╭─ Information

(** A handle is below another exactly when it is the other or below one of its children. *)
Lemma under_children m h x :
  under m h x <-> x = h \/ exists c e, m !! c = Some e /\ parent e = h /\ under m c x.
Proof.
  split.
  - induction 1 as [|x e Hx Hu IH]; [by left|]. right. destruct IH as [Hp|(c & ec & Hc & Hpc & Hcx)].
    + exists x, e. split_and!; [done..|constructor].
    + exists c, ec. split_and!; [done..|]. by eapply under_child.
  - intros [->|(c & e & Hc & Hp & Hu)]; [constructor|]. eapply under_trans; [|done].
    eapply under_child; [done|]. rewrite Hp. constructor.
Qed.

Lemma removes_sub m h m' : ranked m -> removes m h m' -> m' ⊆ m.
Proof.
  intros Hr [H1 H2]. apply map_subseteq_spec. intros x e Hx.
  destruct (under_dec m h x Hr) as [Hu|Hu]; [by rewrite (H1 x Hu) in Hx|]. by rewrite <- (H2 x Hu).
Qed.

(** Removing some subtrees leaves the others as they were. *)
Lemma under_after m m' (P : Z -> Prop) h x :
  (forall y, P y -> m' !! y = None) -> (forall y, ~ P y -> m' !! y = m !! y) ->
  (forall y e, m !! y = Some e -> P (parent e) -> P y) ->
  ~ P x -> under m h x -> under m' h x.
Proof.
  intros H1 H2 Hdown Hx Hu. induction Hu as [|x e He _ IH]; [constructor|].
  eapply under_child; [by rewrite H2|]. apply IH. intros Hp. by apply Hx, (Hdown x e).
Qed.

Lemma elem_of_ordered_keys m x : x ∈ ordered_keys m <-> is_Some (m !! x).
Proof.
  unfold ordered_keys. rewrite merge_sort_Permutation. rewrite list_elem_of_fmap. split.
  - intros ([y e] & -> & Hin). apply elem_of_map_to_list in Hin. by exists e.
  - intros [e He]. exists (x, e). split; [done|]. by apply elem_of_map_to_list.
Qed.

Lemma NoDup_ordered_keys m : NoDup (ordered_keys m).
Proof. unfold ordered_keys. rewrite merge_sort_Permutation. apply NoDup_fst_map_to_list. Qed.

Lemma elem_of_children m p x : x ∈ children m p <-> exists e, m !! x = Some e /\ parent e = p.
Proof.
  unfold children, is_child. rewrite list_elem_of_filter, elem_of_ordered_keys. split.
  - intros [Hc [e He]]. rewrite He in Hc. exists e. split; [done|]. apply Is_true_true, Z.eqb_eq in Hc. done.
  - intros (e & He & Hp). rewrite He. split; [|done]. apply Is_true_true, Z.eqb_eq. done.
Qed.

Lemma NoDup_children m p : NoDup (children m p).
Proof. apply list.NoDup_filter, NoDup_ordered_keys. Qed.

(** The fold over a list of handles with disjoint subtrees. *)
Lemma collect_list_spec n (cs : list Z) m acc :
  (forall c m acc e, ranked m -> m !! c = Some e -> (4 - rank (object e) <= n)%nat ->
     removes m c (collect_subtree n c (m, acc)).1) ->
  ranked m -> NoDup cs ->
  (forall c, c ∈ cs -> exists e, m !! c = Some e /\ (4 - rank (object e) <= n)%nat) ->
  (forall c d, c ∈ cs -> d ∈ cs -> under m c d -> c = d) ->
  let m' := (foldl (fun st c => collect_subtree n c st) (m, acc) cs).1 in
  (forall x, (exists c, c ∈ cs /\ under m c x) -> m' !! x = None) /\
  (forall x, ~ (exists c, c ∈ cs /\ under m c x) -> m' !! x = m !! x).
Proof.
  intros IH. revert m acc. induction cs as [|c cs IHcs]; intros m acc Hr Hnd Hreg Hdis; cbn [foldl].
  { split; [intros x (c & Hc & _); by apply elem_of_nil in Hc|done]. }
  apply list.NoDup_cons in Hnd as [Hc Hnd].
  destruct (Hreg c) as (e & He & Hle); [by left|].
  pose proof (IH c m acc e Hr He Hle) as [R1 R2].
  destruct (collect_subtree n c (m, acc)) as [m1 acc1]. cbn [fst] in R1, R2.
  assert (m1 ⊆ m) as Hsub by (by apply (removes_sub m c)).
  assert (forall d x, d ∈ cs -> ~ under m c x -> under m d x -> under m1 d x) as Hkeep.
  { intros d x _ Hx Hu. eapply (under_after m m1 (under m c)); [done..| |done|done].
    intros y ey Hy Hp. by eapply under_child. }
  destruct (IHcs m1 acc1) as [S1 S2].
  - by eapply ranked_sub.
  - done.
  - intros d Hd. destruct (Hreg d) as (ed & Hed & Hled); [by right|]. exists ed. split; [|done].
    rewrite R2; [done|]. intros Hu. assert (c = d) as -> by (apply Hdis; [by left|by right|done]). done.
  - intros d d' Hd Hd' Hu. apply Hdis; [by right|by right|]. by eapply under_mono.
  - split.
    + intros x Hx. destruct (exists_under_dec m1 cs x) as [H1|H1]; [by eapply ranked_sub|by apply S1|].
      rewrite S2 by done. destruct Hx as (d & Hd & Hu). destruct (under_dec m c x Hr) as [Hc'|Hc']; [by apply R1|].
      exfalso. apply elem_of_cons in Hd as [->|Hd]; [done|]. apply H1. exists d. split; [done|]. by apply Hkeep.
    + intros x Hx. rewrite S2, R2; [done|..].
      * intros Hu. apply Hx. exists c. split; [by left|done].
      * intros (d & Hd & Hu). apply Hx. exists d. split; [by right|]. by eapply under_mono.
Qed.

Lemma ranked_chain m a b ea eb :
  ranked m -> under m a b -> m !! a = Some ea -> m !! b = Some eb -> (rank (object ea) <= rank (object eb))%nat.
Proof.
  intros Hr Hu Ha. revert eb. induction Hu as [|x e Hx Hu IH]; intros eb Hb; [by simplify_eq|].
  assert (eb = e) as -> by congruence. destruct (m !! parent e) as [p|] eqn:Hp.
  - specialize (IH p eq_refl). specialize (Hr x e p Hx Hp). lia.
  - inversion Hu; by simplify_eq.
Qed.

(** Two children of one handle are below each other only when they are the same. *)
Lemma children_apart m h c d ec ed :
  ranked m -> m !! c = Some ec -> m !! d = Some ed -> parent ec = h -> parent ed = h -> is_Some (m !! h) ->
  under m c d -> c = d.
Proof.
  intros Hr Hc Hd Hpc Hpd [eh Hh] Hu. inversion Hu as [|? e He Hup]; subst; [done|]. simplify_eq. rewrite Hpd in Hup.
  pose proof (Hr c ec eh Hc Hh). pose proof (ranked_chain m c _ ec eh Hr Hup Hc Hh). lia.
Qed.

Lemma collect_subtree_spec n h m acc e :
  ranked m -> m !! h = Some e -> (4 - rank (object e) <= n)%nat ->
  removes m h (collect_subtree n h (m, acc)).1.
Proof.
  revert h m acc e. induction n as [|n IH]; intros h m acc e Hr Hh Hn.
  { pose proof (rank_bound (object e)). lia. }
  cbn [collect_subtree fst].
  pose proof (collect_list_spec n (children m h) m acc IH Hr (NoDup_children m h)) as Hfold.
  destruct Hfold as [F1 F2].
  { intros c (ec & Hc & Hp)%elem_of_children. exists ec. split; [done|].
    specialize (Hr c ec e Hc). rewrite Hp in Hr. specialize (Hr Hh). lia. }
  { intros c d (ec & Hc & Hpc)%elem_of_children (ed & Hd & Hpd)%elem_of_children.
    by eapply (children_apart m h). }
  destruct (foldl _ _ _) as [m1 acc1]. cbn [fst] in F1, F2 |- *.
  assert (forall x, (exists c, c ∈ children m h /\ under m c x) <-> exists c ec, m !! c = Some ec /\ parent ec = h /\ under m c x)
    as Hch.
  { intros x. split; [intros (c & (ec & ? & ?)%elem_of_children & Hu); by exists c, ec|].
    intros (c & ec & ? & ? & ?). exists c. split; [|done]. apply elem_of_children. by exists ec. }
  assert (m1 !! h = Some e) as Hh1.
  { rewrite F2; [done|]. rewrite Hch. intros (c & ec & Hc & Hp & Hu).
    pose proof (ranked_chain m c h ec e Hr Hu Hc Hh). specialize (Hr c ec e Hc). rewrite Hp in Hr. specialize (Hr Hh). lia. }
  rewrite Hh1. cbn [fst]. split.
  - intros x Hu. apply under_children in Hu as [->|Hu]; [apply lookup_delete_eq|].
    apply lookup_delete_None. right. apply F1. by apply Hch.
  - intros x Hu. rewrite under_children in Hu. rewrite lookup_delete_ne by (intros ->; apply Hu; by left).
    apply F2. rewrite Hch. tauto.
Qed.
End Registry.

╰─

■ What is needed
Among the records above, extract exactly the lines from the line with "(forall c m" to the line with "apply list.NoDup_cons in Hnd as [Hc Hnd].", both lines included, and leave out the rest.

■ Task solution
  (forall c m acc e, ranked m -> m !! c = Some e -> (4 - rank (object e) <= n)%nat ->
     removes m c (collect_subtree n c (m, acc)).1) ->
  ranked m -> NoDup cs ->
  (forall c, c ∈ cs -> exists e, m !! c = Some e /\ (4 - rank (object e) <= n)%nat) ->
  (forall c d, c ∈ cs -> d ∈ cs -> under m c d -> c = d) ->
  let m' := (foldl (fun st c => collect_subtree n c st) (m, acc) cs).1 in
  (forall x, (exists c, c ∈ cs /\ under m c x) -> m' !! x = None) /\
  (forall x, ~ (exists c, c ∈ cs /\ under m c x) -> m' !! x = m !! x).
Proof.
  intros IH. revert m acc. induction cs as [|c cs IHcs]; intros m acc Hr Hnd Hreg Hdis; cbn [foldl].
  { split; [intros x (c & Hc & _); by apply elem_of_nil in Hc|done]. }
  apply list.NoDup_cons in Hnd as [Hc Hnd].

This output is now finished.